[Dataset excerpts]

(* ===== verification/Endpoints.v ===== *)
(** * Endpoints: the shape admission accepts, the namespace it detects, and the split the
    renderer uses (pkg/adapters/backend/endpoint.go, webhook/v1alpha1/
    cachebackend_storage_validation.go, adapters/builtin/runtime/runtime_helpers.go) *)

From S2P Require Import Prelude Ordering GoRuntime GoText CoreV1 BackendApi.

Section endpoint.
(** [%q] of fmt. *)
Variable quote : string → string.

Definition ValidateExternalEndpoint (provider endpoint : string) : goError :=
  if negb (str_eqb provider CacheBackendRemoteStorageProviderRedis) then
    Some ("remote-storage provider " +:+ quote provider +:+ " has no endpoint protocol")
  else
    let value := TrimSpace endpoint in
    if str_eqb value "" then Some "endpoint is empty"
    else if Contains value "://" then
      Some ("endpoint schemes are not supported for remoteStorage.provider=" +:+ provider +:+ "; use bare host:port")
    else if containsRune (spaceRunes ++ controlRunes) (bytesOf value) then
      Some "endpoint must not contain whitespace or control characters"
    else
      match SplitHostPort value with
      | None => Some "endpoint must be a non-empty host and port (for example redis.example.com:6379)"
      | Some (host, port) =>
          if str_eqb host "" || str_eqb port "" then
            Some "endpoint must be a non-empty host and port (for example redis.example.com:6379)"
          else
            match ParseUint16 port with
            | Some n => if n =? 0 then Some ("endpoint port " +:+ quote port +:+ " must be an integer in 1-65535")
                        else None
            | None => Some ("endpoint port " +:+ quote port +:+ " must be an integer in 1-65535")
            end
      end.
End endpoint.

(** ** The namespace of an in-cluster name *)

Definition k8sClusterDomain : string := "cluster.local".

Definition serviceDNSNamespace (endpoint : string) : option string :=
  let host := TrimSpace endpoint in
  if str_eqb host "" then None
  else
    let host := ToLower host in
    let host := match CutStr "://" host with Some (_, rest) => rest | None => host end in
    let host := takeUntil (λ a, bool_decide (a ∈ ["/"%char; "?"%char])) host in
    let host := match CutLast ":" host with
                | Some (before, after) => if ContainsByte after "." then host else before
                | None => host
                end in
    let host := TrimSuffix host "." in
    let host := TrimSuffix host ("." +:+ k8sClusterDomain) in
    if negb (HasSuffix host ".svc") then None
    else
      let parts := Split "." (TrimSuffix host ".svc") in
      if (length parts <? 2)%nat then None
      else match last parts with
           | Some ns => if str_eqb ns "" then None else Some ns
           | None => None
           end.

(** ** The renderer's split: (host, port, hasPort) *)

Definition splitLMCacheHostPort (s : string) : string * string * bool :=
  if str_eqb s "" then ("", "", false)
  else if HasPrefix s "[" then
    match Cut "]" s with
    | None => ("", "", false)
    | Some (pre, tail) =>
        if (String.length pre <=? 1)%nat then ("", "", false)
        else
          let host := TrimPrefix pre "[" in
          if str_eqb tail "" then (host, "", false)
          else if negb (HasPrefix tail ":") || ContainsByte (TrimPrefix tail ":") ":" then ("", "", false)
          else (host, TrimPrefix tail ":", true)
    end
  else if 1 <? countByte ":" s then ("", "", false)
  else match CutLast ":" s with
       | Some (host, port) => (host, port, true)
       | None => (s, "", false)
       end.

(** ** Agreement of the two splits *)

Lemma SplitHostPort_split v host port :
  SplitHostPort v = Some (host, port) → host ≠ "" → splitLMCacheHostPort v = (host, port, true).
Proof.
  unfold SplitHostPort, splitLMCacheHostPort. intros H Hh.
  destruct (CutLast ":" v) as [[before port']|] eqn:Ec; [|done].
  pose proof (proj1 (CutLast_spec _ _ _ _) Ec) as [Hv Hport].
  assert (str_eqb v "" = false) as -> by (apply str_eqb_neq; rewrite Hv; by destruct before).
  destruct (CutPrefix "[" v) as [rest|] eqn:Ep.
  - apply CutPrefix_spec in Ep. rewrite Ep, HasPrefix_app.
    destruct (Cut "]" rest) as [[h tail]|] eqn:Er; [|done].
    apply Cut_spec in Er as [Er Hh']. destruct (bool_decide (tail = String ":" port')) eqn:Et; [|done].
    apply bool_decide_eq_true in Et. subst tail.
    destruct (_ || _); [done|]. injection H as -> ->.
    rewrite (proj2 (Cut_spec "]" _ ("[" +:+ host) (String ":" port))).
    2: { rewrite Er. split; [done|]. by rewrite (str_existsb_app _ "[" host : ContainsByte ("[" +:+ host) "]" = _). }
    assert (String.length ("[" +:+ host) <=? 1 = false)%nat as ->.
    { apply Nat.leb_gt. rewrite str_length_app. destruct host; [done|]. simpl. lia. }
    rewrite TrimPrefix_app. change (String ":" port) with (":" +:+ port).
    rewrite HasPrefix_app, TrimPrefix_app, Hport. done.
  - assert (HasPrefix v "[" = false) as ->.
    { unfold HasPrefix. rewrite Ep. by apply bool_decide_eq_false_2; intros [? ?]. }
    destruct (ContainsByte before ":") eqn:Eb; [done|]. destruct (_ || _); [done|]. injection H as -> ->.
    assert (1 <? countByte ":" v = false) as ->; [|done].
    rewrite Hv, countByte_app. change (String ":" port) with (":" +:+ port). rewrite countByte_app.
    rewrite (countByte_none _ _ Hport), (countByte_none _ _ Eb). done.
Qed.

Lemma digitsValue_nonneg acc s v : digitsValue acc s = Some v → 0 ≤ acc → 0 ≤ v.
Proof.
  revert acc. induction s as [|a s IH]; intros acc; simpl; [by intros [= <-]|].
  unfold digitOf. destruct ((48 <=? Z_of_byte a) && (Z_of_byte a <=? 57)) eqn:E; [|done].
  simpl. intros H ?. eapply IH; [exact H|]. apply andb_true_iff in E as [E _]. apply Z.leb_le in E. lia.
Qed.

(** What reads as an unsigned 16-bit number reads as the same signed 32-bit number. *)
Lemma ParseUint16_ParseInt32 port n :
  ParseUint16 port = Some n → ParseInt32 port = Some n ∧ 0 ≤ n ≤ 65535.
Proof.
  unfold ParseUint16. intros H. destruct (parseUint port) as [v|] eqn:E; [|done]. simpl in H.
  destruct (Z.leb_spec v 65535) as [Hv|]; [|done]. injection H as ->.
  assert (0 ≤ n) as Hn.
  { unfold parseUint in E. destruct port; [done|]. by eapply digitsValue_nonneg. }
  split; [|lia].
  assert (ParseInt64 port = Some n) as E64.
  { unfold ParseInt64. destruct port as [|a rest] eqn:Ep; [done|].
    assert (is_Some (digitOf a)) as Hd.
    { simpl in E. destruct (digitOf a); [eauto|done]. }
    assert (bool_decide (a = "+"%char) = false) as ->
      by (apply bool_decide_eq_false_2; intros ->; by destruct Hd).
    assert (bool_decide (a = "-"%char) = false) as ->
      by (apply bool_decide_eq_false_2; intros ->; by destruct Hd).
    rewrite E. cbn [mbind option_bind]. unfold MinInt64, MaxInt64.
    assert ((- 2 ^ 63 <=? n) && (n <=? 2 ^ 63 - 1) = true) as -> by lia. done. }
  unfold ParseInt32. rewrite E64. cbn [mbind option_bind].
  assert ((-2147483648 <=? n) && (n <=? 2147483647) = true) as -> by lia. done.
Qed.

(** The renderer's reading of an endpoint of the accepted shape: it splits where the check
    split, at a host and a port in range. *)
Lemma endpoint_split quote provider e :
  ValidateExternalEndpoint quote provider e = None →
  ∃ host port n, SplitHostPort (TrimSpace e) = Some (host, port) ∧
    splitLMCacheHostPort (TrimSpace e) = (host, port, true) ∧ host ≠ "" ∧ port ≠ "" ∧
    ParseInt32 port = Some n ∧ 1 ≤ n ≤ 65535.
Proof.
  unfold ValidateExternalEndpoint. destruct (negb _); [done|]. set (v := TrimSpace e).
  destruct (str_eqb v ""); [done|]. destruct (Contains v _); [done|]. destruct (containsRune _ _); [done|].
  destruct (SplitHostPort v) as [[host port]|] eqn:Es; [|done].
  destruct (str_eqb host "") eqn:Eh; [done|]. destruct (str_eqb port "") eqn:Ep; [done|].
  apply str_eqb_neq in Eh, Ep. simpl.
  destruct (ParseUint16 port) as [n|] eqn:En; [|done]. destruct (Z.eqb_spec n 0); [done|]. intros _.
  apply ParseUint16_ParseInt32 in En as [? ?]. exists host, port, n.
  split_and!; auto using SplitHostPort_split; lia.
Qed.

(** ** Which names the namespace check sees *)

Definition labelChar (a : ascii) : bool :=
  let n := Z_of_byte a in
  ((97 <=? n) && (n <=? 122)) || ((48 <=? n) && (n <=? 57)) || (n =? 45).
Definition dnsChar (a : ascii) : bool := labelChar a || bool_decide (a = "."%char).

(** [:port], or nothing. *)
Definition portSuffix (p : string) : Prop :=
  p = "" ∨ ∃ d, p = String ":" d ∧ str_forallb labelChar d = true.

Lemma str_existsb_false p q s :
  (∀ a, q a = true → p a = false) → str_forallb q s = true → str_existsb p s = false.
Proof.
  intros Hpq. induction s as [|a s IH]; [done|]. rewrite str_forallb_cons.
  intros [Ha Hs]%andb_true_iff. simpl. by rewrite Hpq, IH.
Qed.

(** Cutting [:port] off a name. *)
Lemma cut_port name p :
  str_forallb dnsChar name = true → portSuffix p →
  match CutLast ":" (name +:+ p) with
  | Some (before, after) => if ContainsByte after "." then name +:+ p else before
  | None => name +:+ p
  end = name.
Proof.
  intros Hn [->|(d & -> & Hd)].
  - rewrite str_app_nil_r, CutLast_none; [done|]. by apply (str_forallb_excludes dnsChar).
  - rewrite (proj2 (CutLast_spec ":" _ name d)).
    + by rewrite (str_forallb_excludes labelChar "." d).
    + split; [done|]. by apply (str_forallb_excludes labelChar).
Qed.

(** Every in-cluster name, in any letter case, with or without the cluster domain, the root
    dot and a port, is attributed to the namespace it names. *)
Lemma serviceDNS_detects e pre ns (cluster dot : bool) p :
  ToLower (TrimSpace e) =
    (pre +:+ String "." ns +:+ ".svc" +:+ (if cluster then ".cluster.local" else "") +:+
     (if dot then "." else "")) +:+ p →
  str_forallb dnsChar pre = true → str_forallb labelChar ns = true → ns ≠ "" → portSuffix p →
  serviceDNSNamespace e = Some ns.
Proof.
  intros He Hpre Hns Hne Hp. unfold serviceDNSNamespace.
  assert (str_eqb (TrimSpace e) "" = false) as ->.
  { apply str_eqb_neq. intros E. rewrite E in He. by destruct pre. }
  rewrite He. set (core := pre +:+ String "." ns).
  set (name := pre +:+ _).
  assert (name = core +:+ ".svc" +:+ (if cluster then ".cluster.local" else "") +:+ (if dot then "." else "")) as En.
  { unfold name, core. rewrite str_app_assoc. f_equal. }
  assert (str_forallb dnsChar name = true) as Hname.
  { assert (str_forallb dnsChar ns = true) as Hns'.
    { unfold str_forallb. rewrite (str_existsb_false _ labelChar); [done| |done].
      intros a Ha. unfold dnsChar. by rewrite Ha. }
    rewrite En. unfold core. rewrite !str_forallb_app, Hpre, str_forallb_cons, Hns'. by destruct cluster, dot. }
  assert (ContainsByte (name +:+ p) "/" = false) as Hsl.
  { unfold ContainsByte. rewrite str_existsb_app.
    rewrite (str_forallb_excludes dnsChar "/" name eq_refl Hname : str_existsb _ name = false).
    destruct Hp as [->|(d & -> & Hd)]; [done|]. simpl.
    apply (str_forallb_excludes labelChar "/" d eq_refl Hd). }
  rewrite (CutStr_none _ "/") by done.
  rewrite takeUntil_none.
  2: { rewrite str_existsb_app. rewrite (str_existsb_false _ dnsChar name); [|intros a|done].
       - destruct Hp as [->|(d & -> & Hd)]; [done|]. cbn [str_existsb orb].
         rewrite bool_decide_eq_false_2 by set_solver.
         apply (str_existsb_false _ labelChar); [|done]. intros a Ha.
         apply bool_decide_eq_false_2. intros [->|[->|[]%elem_of_nil]%elem_of_cons]%elem_of_cons; done.
       - intros Ha. apply bool_decide_eq_false_2.
         intros [->|[->|[]%elem_of_nil]%elem_of_cons]%elem_of_cons; done. }
  rewrite (cut_port name p) by done.
  assert (TrimSuffix name "." = core +:+ ".svc" +:+ (if cluster then ".cluster.local" else "")) as ->.
  { rewrite En. destruct dot.
    - rewrite <-(str_app_assoc ".svc"), <-str_app_assoc. apply (TrimSuffix_app _ ".").
    - rewrite str_app_nil_r. destruct cluster.
      + change (".svc" +:+ ".cluster.local") with (".svc.cluster.loca" +:+ "l"). rewrite <-str_app_assoc.
        by apply (TrimSuffix_other _ "" "l" ".").
      + rewrite str_app_nil_r. change ".svc" with (".sv" +:+ "c"). rewrite <-str_app_assoc.
        by apply (TrimSuffix_other _ "" "c" "."). }
  assert (TrimSuffix (core +:+ ".svc" +:+ (if cluster then ".cluster.local" else ""))
            ("." +:+ k8sClusterDomain) = core +:+ ".svc") as ->.
  { destruct cluster.
    - rewrite <-str_app_assoc. apply (TrimSuffix_app _ ".cluster.local").
    - rewrite str_app_nil_r. change ".svc" with (".sv" +:+ "c"). rewrite <-str_app_assoc.
      by apply (TrimSuffix_other _ ".cluster.loca" "c" "l"). }
  rewrite HasSuffix_app, TrimSuffix_app. cbn [negb]. unfold core. rewrite Split_app.
  rewrite (Split_none _ ns) by (by apply (str_forallb_excludes labelChar)).
  rewrite length_app, last_snoc. destruct (Split "." pre) as [|w ws] eqn:Ews; [by apply Split_nonempty in Ews|].
  cbn [length]. assert (S (length ws) + 1 <? 2 = false)%nat as -> by (apply Nat.ltb_ge; lia).
  by apply str_eqb_neq in Hne as ->.
Qed.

EXERCISE AIM
Take the entries above and return only the lines from the one with "let host := match CutStr" to the one with "else Some ns", both included, unchanged.

ANSWER TO THE PROBLEM
    let host := match CutStr "://" host with Some (_, rest) => rest | None => host end in
    let host := takeUntil (λ a, bool_decide (a ∈ ["/"%char; "?"%char])) host in
    let host := match CutLast ":" host with
                | Some (before, after) => if ContainsByte after "." then host else before
                | None => host
                end in
    let host := TrimSuffix host "." in
    let host := TrimSuffix host ("." +:+ k8sClusterDomain) in
    if negb (HasSuffix host ".svc") then None
    else
      let parts := Split "." (TrimSuffix host ".svc") in
      if (length parts <? 2)%nat then None
      else match last parts with
           | Some ns => if str_eqb ns "" then None else Some ns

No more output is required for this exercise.